Secondo la giapponese Marie Kondo, autrice del manuale bestseller Vivere in armonia con noi stessi e con lo spazio che ci circonda, tenere lontane confusione e baraonda ha il potere di cambiare (in meglio) la nostra esistenza (per saperne di più, leggete l’articolo Riordinare è un’arte. Ma anche no, su Confidenze in edicola adesso).

Nata disordinata all’ennesima potenza, sono cresciuta con una mamma che mi ha sfinito fin dalla più tenera età con l’imposizione di mettere a posto i giocattoli a fine giornata. Piegare i vestiti subito dopo aver indossato il pigiama. Sparecchiare ancor prima di inghiottire l’ultimo boccone, indipendentemente dal fatto che stessi consumando colazione, pranzo o cena.

Morale, a metà pomeriggio già raccattavo bambole e abitini invece di godermi le ore con le amiche. Dopo il bagno ero tipo commessa alle prese con capi buttati alla rinfusa da maleducate clienti. E quando mangiavo, lo facevo con le gambe fuori dal tavolo per testimoniare l’intenzione di rassettare la cucina al più presto.

Va da sé che abitudini tanto infernali e stressanti abbiano creato in me l’irrefrenabile voglia di ribellarmi. Ma siccome in casa era impossibile discutere il volere di mamie (neanche il Sommo Vate avrebbe trovato le parole adatte per descrivere la sua severità), mi sono scatenata solo nel momento in cui sono andata ad abitare da sola.

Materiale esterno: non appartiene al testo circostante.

Lemma find_filter {A} (P Q : A → bool) l : (∀ x, P x = true → Q x = true) → List.find P (List.filter Q l) = List.find P l.
Proof.
  intros HPQ. induction l as [|x l IH]; [done|]. cbn. destruct (P x) eqn:HP.
  - rewrite HPQ by done. cbn. by rewrite HP.
  - destruct (Q x); cbn; rewrite ?HP; done.
Qed.
Definition well_scoped (home : string → option string * string) (j : jar) : Prop :=
  ∀ e, e ∈ j → cookie_scope (e_options e) = home (e_name e).
Lemma replaced home https t p n o j : well_scoped home j → cookie_scope o = home n →
  List.find (goes https t p n) (List.filter (λ e, negb (same_cookie n o e)) j) = None.
Proof.
  intros Hj Ho. destruct (List.find _ _) as [e|] eqn:E; [|done]. exfalso.
  apply find_some in E as [[Hin Hs]%filter_In Hg]. apply list_elem_of_In in Hin.
  unfold goes in Hg. unfold same_cookie in Hs. destruct (String.eqb_spec (e_name e) n) as [Hn|]; [|done].
  rewrite bool_decide_true in Hs; [done|]. by rewrite (Hj e Hin), Hn.
Qed.
Lemma unaffected https now c j t p n : cookie_name c ≠ n →
  List.find (goes https t p n) (jar_receive https now c j) = List.find (goes https t p n) j.
Proof.
  intros Hn. unfold jar_receive. destruct (implb _ _); [|done].
  assert (∀ e, goes https t p n e = true → negb (same_cookie (cookie_name c) (options_of c) e) = true) as HQ.
  { intros e. unfold goes, same_cookie. destruct (String.eqb_spec (e_name e) n) as [->|]; [|done].
    by rewrite (proj2 (String.eqb_neq _ _) (not_eq_sym Hn)). }
  destruct c as [m v o|m o]; cbn; [|by apply find_filter].
  unfold goes at 1. cbn in *. rewrite (proj2 (String.eqb_neq _ _) Hn). by apply find_filter.
Qed.
Lemma just_set home https now n v o j t p : well_scoped home j → cookie_scope o = home n → implb (secure o) https = true →
  List.find (goes https t p n) (jar_receive https now (SetCookie n v o) j) =
    if matches (path o) p && match maxAge o with Some a => t <? now + Z.min a cap | None => true end
    then Some (Entry n v o now) else None.
Proof.
  intros Hj Ho Hs. unfold jar_receive. cbn. rewrite Hs. cbn. unfold goes at 1. cbn. rewrite String.eqb_refl, Hs. cbn.
  rewrite (replaced home) by done. by destruct (_ && _).
Qed.
#[global] Instance jar_laws : CookieJarLaws jar.
Proof.
  refine {| respects := well_scoped |}.
  - intros home https now c j Hj Hc e He. cbn in He. unfold jar_receive in He. destruct (implb _ _); [|by apply Hj].
    destruct c as [n v o|n o]; [apply elem_of_cons in He as [->|He]; [done|]|];
      (apply list_elem_of_In, filter_In in He as [He _]; apply list_elem_of_In in He; by apply Hj).
  - intros home https now n v o j t p Hj Ho _ Hs. cbn. rewrite (just_set home) by done. by destruct (_ && _).
  - intros home https now n o j t p Hj Ho _ Hs. cbn. unfold jar_receive. cbn. rewrite Hs. by rewrite (replaced home).
  - intros https now c j t p n Hn. cbn. by rewrite unaffected.
  - intros home https now n v o j t p Hj Ho _ Hs. cbn. rewrite (just_set home) by done.
    destruct (_ && _); cbn; by destruct (httpOnly o).
  - intros https now c j t p n Hn. cbn. by rewrite unaffected.
  - intros p. cbn. unfold matches. destruct (startsWith p "/") eqn:E; [|done]. by rewrite E, orb_true_r.
Defined.

(** The [Cookie] header as the server parses it. *)
Definition cookies_of (https : bool) (t : Z) (p : string) (j : jar) : gmap string string :=
  foldr (λ e m, if goes https t p (e_name e) e then <[e_name e := e_value e]> m else m) ∅ j.
Lemma cookies_sent https t p j n : cookies_of https t p j !! n = sent https t p j n.
Proof.
  induction j as [|e j IH]; [done|]. cbn in *. destruct (String.eqb_spec (e_name e) n) as [<-|Hn].
  - destruct (goes https t p (e_name e) e); [|done]. by rewrite lookup_insert_eq.
  - replace (goes https t p n e) with false by (unfold goes; by rewrite (proj2 (String.eqb_neq _ _) Hn)).
    destruct (goes https t p (e_name e) e); [|done]. by rewrite lookup_insert_ne.
Qed.
Definition browser_post (https : bool) (t : Z) (p : string) (j : jar) (csrf : option string) : http_request :=
  HttpRequest "POST" p None "" (match csrf with Some c => {["x-csrf-token" := HString c]} | None => ∅ end)
    (Some (cookies_of https t p j)) None None None.
Lemma browser_posts https t p j csrf : browser_request https t p j (browser_post https t p j csrf).
Proof.
  split; [intros n; apply cookies_sent|]. unfold header_string. by destruct csrf.
Qed.
End ListJar.

(** ** How long a login lasts

    Three lifetimes have to agree: the cookies', the signed token's and the
    session's.  Time passes between the login, the arrival of its reply and the
    request; the token is checked at the time of the request. *)
Section lifetime.
Context {T : Type → Type} `{DatabaseLaws T} {S V : Type} `{RedisLaws S V} `{!RedisClock S V} `{!RedisClockLaws S V}
        `{!Json ISessionData V} {J : Type} `{CookieJarLaws J}.
Context (bcrypt_compare : string → string → bool) (sha256_hex : string → string) (uuid random_hex : nat → string).
(** A token signed, and checked, in the given second. *)
Context (jwt_sign_at : Z → jwt_payload → Z → string) (jwt_verify_at : Z → string → option token_payload).
Context (FindById : string → result (option IIamUser))
        (ResolvePermissions : string → result (option IResolvedPermissions)).
Context (access_expires_in refresh_expires_in : option string).
Context (COOKIE_SECURE : option bool) (COOKIE_DOMAIN AUTH_PREFIX_NAME AUTH_PREFIX_VERSION : option string).
Context (https : bool).
Hypothesis scheme_suits : implb (default true COOKIE_SECURE) https = true.
(** A token verifies until it expires, [n] seconds after it was signed. *)
Hypothesis jwt_lifetime : ∀ t0 t p n, 0 ≤ t0 → 0 < n →
  jwt_verify_at t (jwt_sign_at t0 p n) = if t <? t0 + n then Some (TokenPayload (p_sub p) (p_jti p)) else None.
Hypothesis jwt_nonempty : ∀ t0 p n, jwt_sign_at t0 p n ≠ "".
Hypothesis random_nonempty : ∀ n, random_hex n ≠ "".
Hypothesis access_lives : ∀ n, access_ttl access_expires_in = Ok n → 0 < n.
Implicit Types (s : auth_state T S) (r : http_request).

Finalmente libera nel mio scrauso bilocale, nel giro di qualche settimana l’ho trasformato in una sorta di mercatino delle pulci (nel quale mancavano solo le pulci visto che ero disordinata, ma mi lavavo!!!). E tra quelle mura sguazzavo come un prestigiatore abituato alla roba che spariva, per ricomparire all’improvviso con mio enorme e ammirato stupore.

Tutto questo ha funzionato i primi tempi. Perché poi, mannaggia, ho cominciato a rimpiangere l’ordine categorico in cui ero vissuta. Un po’ angosciante, magari. Ma nel quale sapevo dove trovare all’istante documenti, multe e bollette da pagare, chiavi di casa sempre latitanti.

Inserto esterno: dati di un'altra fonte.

(** [HttpLoggingOptions], as far as the entries depend on it. *)
Record HttpLoggingOptions := LoggingOptions {
  enabled : option bool; level : option string; opt_includeReqBody : option bool; opt_includeResBody : option bool;
  bodyMaxBytes : option Z; logDir : option string;
}.
Definition not_false (o : option bool) : bool := match o with Some false => false | _ => true end.
(** The directory and the level of a service's log, and the entries of one
    request; nothing when logging is off. *)
Record log_line := LogLine { ll_level : string; ll_trace_id : string; ll_req : jsv; ll_res : jsv }.
Definition log_settings (LOG_LEVEL : option string) (moduleName : string) (opts : HttpLoggingOptions) : string * string :=
  (resolveLogLevel LOG_LEVEL (level opts), default (join "/" (List.filter (λ p, negb (String.eqb p "")) ["logs"; serviceSlug moduleName; "http"])) (logDir opts)).
Definition access_log (parse : string → option jsv) (LOG_LEVEL : option string) (opts : HttpLoggingOptions) (traceId : option string)
    (randomUUID : string) (req : logged_request) (statusCode : Z) (err : bool) (isAttachment : bool)
    (writes : list (option string * chunk)) (last : option (option string * chunk)) : option log_line :=
  if negb (not_false (enabled opts)) then None
  else if shouldIgnore (lr_url req) then None
  else if negb (level_enabled (resolveLogLevel LOG_LEVEL (level opts)) (customLogLevel statusCode err)) then None
  else
    let includeResBody := not_false (opt_includeResBody opts) in
    let responseBody :=
      if includeResBody
      then captureResponseBody parse isAttachment (default 32768%Z (bodyMaxBytes opts)) writes last else None in
    Some (LogLine (customLogLevel statusCode err) (genReqId traceId randomUUID req) (serialize_req req)
            (serialize_res (not_false (opt_includeReqBody opts)) includeResBody (js_Z statusCode) req responseBody)).

Example slugs : List.map serviceSlug ["IamModule"; "FinanceBcModule"; "report"] = ["iam"; "finance-bc"; "report"].
Proof. by vm_compute. Qed.
Example redacts : redactDeep 0 (JObj [("user", JStr "ann"); ("Password", JStr "x"); ("a", JObj [("token", JNull)])])
  = JObj [("user", JStr "ann"); ("Password", REDACTED); ("a", JObj [("token", REDACTED)])].
Proof. by vm_compute. Qed.

(** ** Redaction *)

(** A value inside another. *)
Inductive step := Key (k : string) | Index (i : nat).
Definition child (st : step) (v : jsv) : option jsv :=
  match st, v with
  | Key k, JObj fields => obj_get k fields
  | Index i, JArr l => l !! i
  | _, _ => None
  end.
Fixpoint value_at (p : list step) (v : jsv) : option jsv :=
  match p with [] => Some v | st :: p' => child st v ≫= value_at p' end.
(** An object has a property once, at every depth. *)
Fixpoint distinct_keys (v : jsv) : Prop :=
  match v with
  | JArr l => foldr (λ x P, distinct_keys x ∧ P) True l
  | JObj fields => NoDup (obj_keys fields) ∧ foldr (λ kv P, distinct_keys kv.2 ∧ P) True fields
  | _ => True
  end.

Lemma assigned_source k w l acc : obj_get k (foldl assign acc l) = Some w → obj_get k acc = Some w ∨ (k, w) ∈ l.
Proof.
  revert acc. induction l as [|[k' w'] l IH]; intros acc Hw; [by left|]. cbn [foldl] in Hw.
  apply IH in Hw as [Hw|Hw]; [|right; by right]. unfold assign in Hw. cbn [fst snd] in Hw.
  destruct (String.eqb k' "__proto__"); [by left|]. rewrite obj_get_set in Hw.
  destruct (String.eqb_spec k k') as [->|]; [injection Hw as ->; right; left|by left].
Qed.
Lemma assigned_other k l acc : k ∉ l.*1 → obj_get k (foldl assign acc l) = obj_get k acc.
Proof.
  revert acc. induction l as [|[k' w'] l IH]; intros acc Hk; [done|]. cbn in Hk. apply not_elem_of_cons in Hk as [Hne Hk].
  cbn [foldl]. rewrite IH by done. unfold assign. cbn [fst snd]. destruct (String.eqb k' "__proto__"); [done|].
  rewrite obj_get_set. by rewrite (proj2 (String.eqb_neq _ _) Hne).
Qed.
Lemma assigned k w l acc : NoDup l.*1 → k ≠ "__proto__" → (k, w) ∈ l → obj_get k (foldl assign acc l) = Some w.
Proof.
  revert acc. induction l as [|[k' w'] l IH]; intros acc Hnd Hk Hin; [by apply elem_of_nil in Hin|].
  cbn in Hnd. apply NoDup_cons in Hnd as [Hk' Hnd]. cbn [foldl]. apply elem_of_cons in Hin as [[= -> ->]|Hin]; [|by apply IH].
  rewrite assigned_other by done. unfold assign. cbn [fst snd]. rewrite (proj2 (String.eqb_neq _ _) Hk), obj_get_set.
  by rewrite String.eqb_refl.
Qed.
Lemma redact_obj d fields : (d ≤ 10)%nat → redactDeep d (JObj fields) =
  JObj (foldl assign [] (List.map (λ kv, (kv.1, if sensitive kv.1 then REDACTED else redactDeep (S d) kv.2)) fields)).
Proof. intros Hd. cbn [redactDeep]. by rewrite (proj2 (Nat.ltb_ge _ _) Hd). Qed.
Lemma redact_arr d l : (d ≤ 10)%nat → redactDeep d (JArr l) = JArr (List.map (redactDeep (S d)) l).
Proof. intros Hd. cbn [redactDeep]. by rewrite (proj2 (Nat.ltb_ge _ _) Hd). Qed.
Lemma redact_deep d v : (10 < d)%nat → redactDeep d v = v.
Proof. intros Hd. destruct v; cbn [redactDeep]; by rewrite (proj2 (Nat.ltb_lt _ _) Hd). Qed.

(** A step into a redacted value: a sensitive property, or a step into the value. *)
Lemma redacted_child d v st w : (d ≤ 10)%nat → child st (redactDeep d v) = Some w →
  (∃ k, st = Key k ∧ sensitive k = true ∧ w = REDACTED) ∨
  (∃ u, w = redactDeep (S d) u ∧ ∀ k, st = Key k → sensitive k = false).
Proof.
  intros Hd Hw. destruct st as [k|i], v as [| |b|n|s|l|fields];
    try (rewrite redact_arr in Hw by done); try (rewrite redact_obj in Hw by done);
    try (cbn [redactDeep] in Hw; destruct (_ <? _)%nat in Hw); try discriminate Hw.
  - cbn [child] in Hw. apply assigned_source in Hw as [Hw|Hw]; [done|].
    apply elem_of_List_map in Hw as ([k' v'] & _ & [= -> ->]). cbn.
    destruct (sensitive k') eqn:Hs; [left; by exists k'|right; exists v'; split; [done|]]. by intros ? [= <-].
  - cbn [child] in Hw. apply list_elem_of_lookup_2 in Hw. apply elem_of_List_map in Hw as (u & _ & ->).
    right. by exists u.
Qed.

Lemma lookup_List_map {A B} (f : A → B) l i : List.map f l !! i = f <$> l !! i.
Proof. revert i. induction l as [|x l IH]; [done|]. intros [|i]; [done|]. apply IH. Qed.

(** No secret is logged: whatever the redacted value holds under a sensitive
    key, up to ten levels down, is the text [[Redacted]]. *)
Theorem redaction_hides v p k w : (length p ≤ 10)%nat → toLowerCase k ∈ SENSITIVE_KEYS →
  value_at (p ++ [Key k]) (redactDeep 0 v) = Some w → w = REDACTED.
Proof.
  intros Hp Hk%includes_true. change (sensitive k = true) in Hk. assert (∀ d v, (d + length p ≤ 10)%nat → value_at (p ++ [Key k]) (redactDeep d v) = Some w → w = REDACTED)
    as Hg; [|by apply Hg].
  clear v Hp. induction p as [|st p IH]; intros d v Hd Hw; cbn [app value_at length] in *.
  - apply bind_Some in Hw as (u & Hu & [= <-]). apply redacted_child in Hu; [|lia].
    destruct Hu as [(? & _ & _ & ->)|(? & _ & Hn)]; [done|]. by rewrite (Hn k eq_refl) in Hk.
  - apply bind_Some in Hw as (u & Hu & Hw). apply redacted_child in Hu; [|lia].
    destruct Hu as [(? & -> & _ & ->)|(u' & -> & _)]; [|apply (IH (S d) u'); [lia|done]].
    by destruct p as [|[|] ?].
Qed.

Affogata nel mio casino, infatti, a notte fonda mi capitava di svegliarmi di soprassalto. E nel buio della luce tagliata perché non avevo pagato il canone, non riuscivo a riaddormentarmi tormentata dall’idea, la mattina successiva, di dover andare a richiedere il duplicato della carta d’identità. Naturalmente dopo ore trascorse a cercare le chiavi prima di uscire di casa. Che andavano sommate a quelle passate in coda in questura per la denuncia di smarrimento del documento.

A un certo punto, con gli occhi pallati dall’insonnia, mi sono resa conto che forse avrei dovuto mettere un po’ d’ordine almeno nelle scartoffie. Ma visto che una cosa tira l’altra, sono andata oltre e ho allargato il raggio agli armadi, i cassetti, la dispensa. Fino a prenderci un tale gusto da rivedere l’interezza delle mie abitudini.

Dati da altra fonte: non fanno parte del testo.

(* ===== verification/Routes.v ===== *)
(** * The routes

    The HTTP endpoints of every service (src/apps/*/src, the controllers) with
    the metadata their decorators set, and what the guards (Guards.v) make of
    them: which requests each endpoint lets through.  One definition per handler,
    under the names of its class and method; the handlers' bodies forward to the
    services modelled in the other files. *)

From S2P Require Import Prelude JsString JsValues SessionStore Guards AuthService AuthFlow CookieAuth.
#[local] Open Scope string_scope.
#[local] Open Scope list_scope.

(** The path is relative to the global prefix of the service. *)
Record endpoint := Endpoint { e_service : string; e_verb : string; e_path : string; e_route : route }.
#[export] Instance route_eq : EqDecision route.
Proof. solve_decision. Defined.
#[export] Instance endpoint_eq : EqDecision endpoint.
Proof. solve_decision. Defined.

(** [@Public()], [@SkipCsrfCheck()], [@SkipPermissionCheck()],
    [@SkipPasswordChangeCheck()] and [@RequirePermission(...)]. *)
Definition decorated (public skipCsrf skipPermission skipPasswordChange : bool) (required : option string) : route :=
  Route true public false skipPasswordChange skipCsrf skipPermission required.
Definition requires (permission : string) : route := decorated false false false false (Some permission).
Definition public_ : route := decorated true false false false None.
(* ===== verification/DocumentTypes.v ===== *)
(** * Document types

    [DocumentTypesService]
    (src/apps/report-bc/src/modules/document-type/services): the base service
    with the running-number format checked before a write, and the numbers of
    RunningNumber.v issued for the types of the table.  The inherited reads and
    the deletion are those of BaseService.v.

    A field of a request is absent, [null] or a value; a column that holds
    [null] is [None], which the table may refuse ([violates]).  A request has
    been validated by its DTO. *)

From S2P Require Import Prelude JsString Repo DbErrors BaseService RunningNumber.
#[local] Open Scope string_scope.
#[local] Open Scope list_scope.

(** ** Data *)

Inductive field (A : Type) := Absent | Null | Given (a : A).
Arguments Absent {A}. Arguments Null {A}. Arguments Given {A}.

(** [DocumentType], its own columns. *)
Record document_columns := DocumentColumns {
  code : string; name_th : string; name_en : string; print_template_id : string;
  has_number : option bool; number_format : option string; is_active : option bool;
}.
(** [UpdateDocumentTypeDTO]; in a [CreateDocumentTypeDTO] the first four are
    given. *)
Record document_dto := DocumentDTO {
  d_code : option string; d_name_th : option string; d_name_en : option string; d_print_template_id : option string;
  d_has_running_number : field bool; d_running_number_format : field string; d_is_active : field bool;
}.

Definition assign_field {A} (d : field A) (v : option A) : option A :=
  match d with Absent => v | Null => None | Given a => Some a end.
(** [value ?? undefined]: what the checks see of a field. *)
Definition given {A} (d : field A) : option A := assign_field d None.
Definition is_absent {A} (d : field A) : bool := match d with Absent => true | _ => false end.

Definition blank_document : document_columns := DocumentColumns "" "" "" "" (Some false) None (Some true).
Definition assign_document (d : document_dto) (c : document_columns) : document_columns :=
  DocumentColumns (default (code c) (d_code d)) (default (name_th c) (d_name_th d)) (default (name_en c) (d_name_en d))
    (default (print_template_id c) (d_print_template_id d))
    (assign_field (d_has_running_number d) (has_number c)) (assign_field (d_running_number_format d) (number_format c))
    (assign_field (d_is_active d) (is_active c)).

(** The part of a type that issues numbers (RunningNumber.v). *)
Definition numbering (r : base_row document_columns) : document_type :=
  DocumentType (id r) (default false (has_number (cols r))) (number_format (cols r)).

Definition TABLE : string := "document_types".

(** ** The service *)
Section service.
Context {T : Type → Type} `{Database T} (violates : T (base_row document_columns) → option driver_error).
Abbreviation types := (T (base_row document_columns)).
Abbreviation counter_rows := (gmap string running_number).

Definition create (now : date) (user : option current_user) (dto : string * document_dto) (t : types) :
    result (base_row document_columns * types) :=
  let! _ := validateRunningNumberFormat (given (d_has_running_number dto.2)) (given (d_running_number_format dto.2)) now in
  BaseService.create TABLE blank_document assign_document violates user dto t.

(** What [update] checks, with the row it reads for it. *)
Definition check_update (now : date) (k : string) (dto : document_dto) (t : types) : result unit :=
  if is_absent (d_has_running_number dto) && is_absent (d_running_number_format dto) then Ok ()
  else
    let! existing := findById TABLE k t in
    let hasRunningNumber :=
      match given (d_has_running_number dto) with Some h => Some h | None => has_number (cols existing) end in
    let format := assign_field (d_running_number_format dto) (number_format (cols existing)) in
    validateRunningNumberFormat hasRunningNumber format now.
(** [super.update], which reads the row again. *)
Definition write_update (user : option current_user) (k : string) (dto : document_dto) (t : types) :
    result (base_row document_columns * types) :=
  updateColumns TABLE assign_document violates user k dto t.
Definition update (now : date) (user : option current_user) (k : string) (dto : document_dto) (t : types) :
    result (base_row document_columns * types) :=
  let! _ := check_update now k dto t in
  write_update user k dto t.

(** The handlers on the numbers, which load the type first. *)
Definition generateNext (k : string) (now : date) (t : types) (counters : counter_rows) : result (issued * counter_rows) :=
  let! docType := findById TABLE k t in
  generateNextRunningNumber (numbering docType) now counters.
Definition runningNumberStatus (k : string) (t : types) (counters : counter_rows) :
    result (N * option string * option date) :=
  let! docType := findById TABLE k t in
  Ok (getRunningNumberStatus (numbering docType) counters).
End service.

E sapete cos’è successo? Da allieva ho superato la maestra. Cioè, sono diventata più ordinata della mamma. Tant’è che il bilocale ha acquisito le sembianze asettiche di una clinica svizzera. Con i libri ben allineati sugli scaffali. Il guardaroba stile backstage di una sfilata. I tavolini liberi da ogni cianfrusaglia. Il bagno intonso come quelli degli hotel a cinque stelle appena prendi possesso della stanza.

Insomma, è come se di colpo mi fossi resa conto che avere tutto a posto crea davvero armonia con noi stessi. Infatti, ancora oggi cerco (direi con buoni risultati) di tenere ogni cosa organizzata.

Detto questo, è vero che la natura umana non si può stravolgere al 100%. Quindi, per far fronte ai momenti in cui sento urlare dentro di me l’atavica voglia di sbattermene le palle e tornare a vivere nel caos, ho adottato una strategia: tenere in casa un grosso scatolone piuttosto carino (che fa complemento d’arredo e non pattumiera) in cui scaravento ciò che non ho voglia di archiviare, piegare, mettere via. Così, se penso di aver perso qualcosa, placo le ansie con la speranza che sia finito lì dentro.

In effetti, di solito va così. Anche se, lo ammetto, ormai lo scatolone è talmente zeppo che sembra una discarica. Nella quale, si sa, l’ordine non regna certo sovrano.